The sub-prime bubble burst (investors pulled the plug) at about the same time the Comprehensive Immigration Reform legislation was defeated.
Comprehensive Immigration Reform Act of 2006
The sponsor of the Bill, Senator Arlen Specter, introduced it on April 7, 2006. It was passed on May 25, 2006, by a vote of 62-36. Cloture was invoked, which limited debate to a 30 hour period. The parallel House Bill H.R. 4437 would have dealt with immigration differently. Neither bill became law because they failed to pass the conference committee. The end of the 109th Congress (January 3, 2007) marked the death of both bills.
Comprehensive Immigration Reform Act of 2007
The bill [Comprehensive Immigration Reform] also received heated criticism from both sides of the immigration debate. The bill was introduced in the United States Senate on May 9, 2007, but was never voted on, though a series of votes on amendments and cloture took place. The last vote on cloture, on June 7, 2007, 11:59 AM, failed 34-61 effectively ending the bill's chances. A related bill S. 1639, on June 28, 2007, 11:04 AM, also failed 46-53.
Subprime mortgage industry collapse
"In March 2007, the United States' subprime mortgage industry collapsed..."

Foreclosures by State:
Yearbook of Immigration Statistics: 2007


Anonymous said...

Very interesting to see that only favorable data has been pulled in. Just include the total population, % of immigrants in that population, Total number of houses, % of houses foreclosed, etc. Then we might see a totally a different picture than what's painted here.

Weaver said...

for anonymous:

I really don't think your suggested table would change the outcome -- I'd like to see but...

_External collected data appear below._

(** * MolStandardize charge handling: Reionizer and Uncharger

    A shallow embedding of [Code/GraphMol/MolStandardize/Charge.cpp]
    (RDKit).  The molecule is a record of atoms and bonds; the routines of
    RDKit that [Charge.cpp] only calls (substructure matching, valence
    perception, canonical ranking, the periodic table) are variables of
    the section [Charge]; the two algorithms are functions over that
    interface, written statement by statement after the C++ text. *)

From Stdlib Require Import ZArith Lia String.
From stdpp Require Import base list gmap sets sorting.

Local Open Scope Z_scope.

(** ** The molecular graph

    [Charge.cpp] uses the molecule through [RWMol], [Atom] and [MolOps],
    which are declared elsewhere in RDKit.  This part follows the
    specification's description of that interface (sections 3 and 6). *)

(** Modelled from the spec: the bond types a molecular graph
    distinguishes; [Bond] is not among the sources and only the reference
    matcher below looks at bond types. *)
Inductive BondType := SINGLE | DOUBLE | TRIPLE | AROMATIC.

(** Modelled from the spec: the atom of the external MolecularGraph, which
    exposes atomic number, formal charge, explicit and implicit hydrogen
    counts, a no-implicit flag and an aromaticity flag.  The last two
    fields are the cached valence state that the refresh primitive
    recomputes; [-1] marks a value not yet computed. *)
Record Atom := mkAtom {
  d_atomicNum : Z;
  d_formalCharge : Z;
  d_numExplicitHs : Z;
  df_noImplicit : bool;
  df_isAromatic : bool;
  d_explicitValence : Z;
  d_implicitValence : Z
}.

(** Modelled from the spec: a bond of the external MolecularGraph, between
    two atom indices. *)
Record Bond := mkBond {
  beginAtomIdx : nat;
  endAtomIdx : nat;
  bondType : BondType
}.

(** Modelled from the spec: the external MolecularGraph, a mutable set of
    atoms and bonds; atoms are addressed by index. *)
Record Mol := mkMol {
  atoms : list Atom;
  bonds : list Bond
}.

(** A match maps query atoms to molecule atoms: [MatchVectType] is a
    vector of (query index, molecule index) pairs (line 124 reads the
    second component). *)
Definition MatchVectType := list (nat * nat).

(** Modelled from the spec: the atom count of the graph,
    [mol.getNumAtoms()]. *)
Definition getNumAtoms (mol : Mol) : nat := length (atoms mol).

(** Modelled from the spec: index-addressed read of an atom,
    [mol.getAtomWithIdx(idx)] followed by a getter.  The index is one the
    matcher returned, hence an atom of [mol] (see [matcher_wf]); outside of
    the molecule the read yields [dflt]. *)
Definition atomField {A} (f : Atom → A) (dflt : A) (mol : Mol) (idx : nat) : A :=
  match atoms mol !! idx with
  | Some a => f a
  | None => dflt
  end.

(** Modelled from the spec: the getters of the mutation primitives of
    section 6. *)
Definition getAtomicNum := atomField d_atomicNum 0.
Definition getFormalCharge := atomField d_formalCharge 0.
Definition getNumExplicitHs := atomField d_numExplicitHs 0.
Definition getNoImplicit := atomField df_noImplicit false.
Definition getIsAromatic := atomField df_isAromatic false.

Where would I find the data?

The MPI states:

"While the immigrant population of the United States increased by 6.4 million between 2000 and 2006,..."

But DHS says that this is the amount of persons added through Legal Permanent Resident programs.

It's transparent that the Census data doesn't include the undocumented.

The problem is supply-demand between inflated housing and the ability to pay for it in a labor saturated market.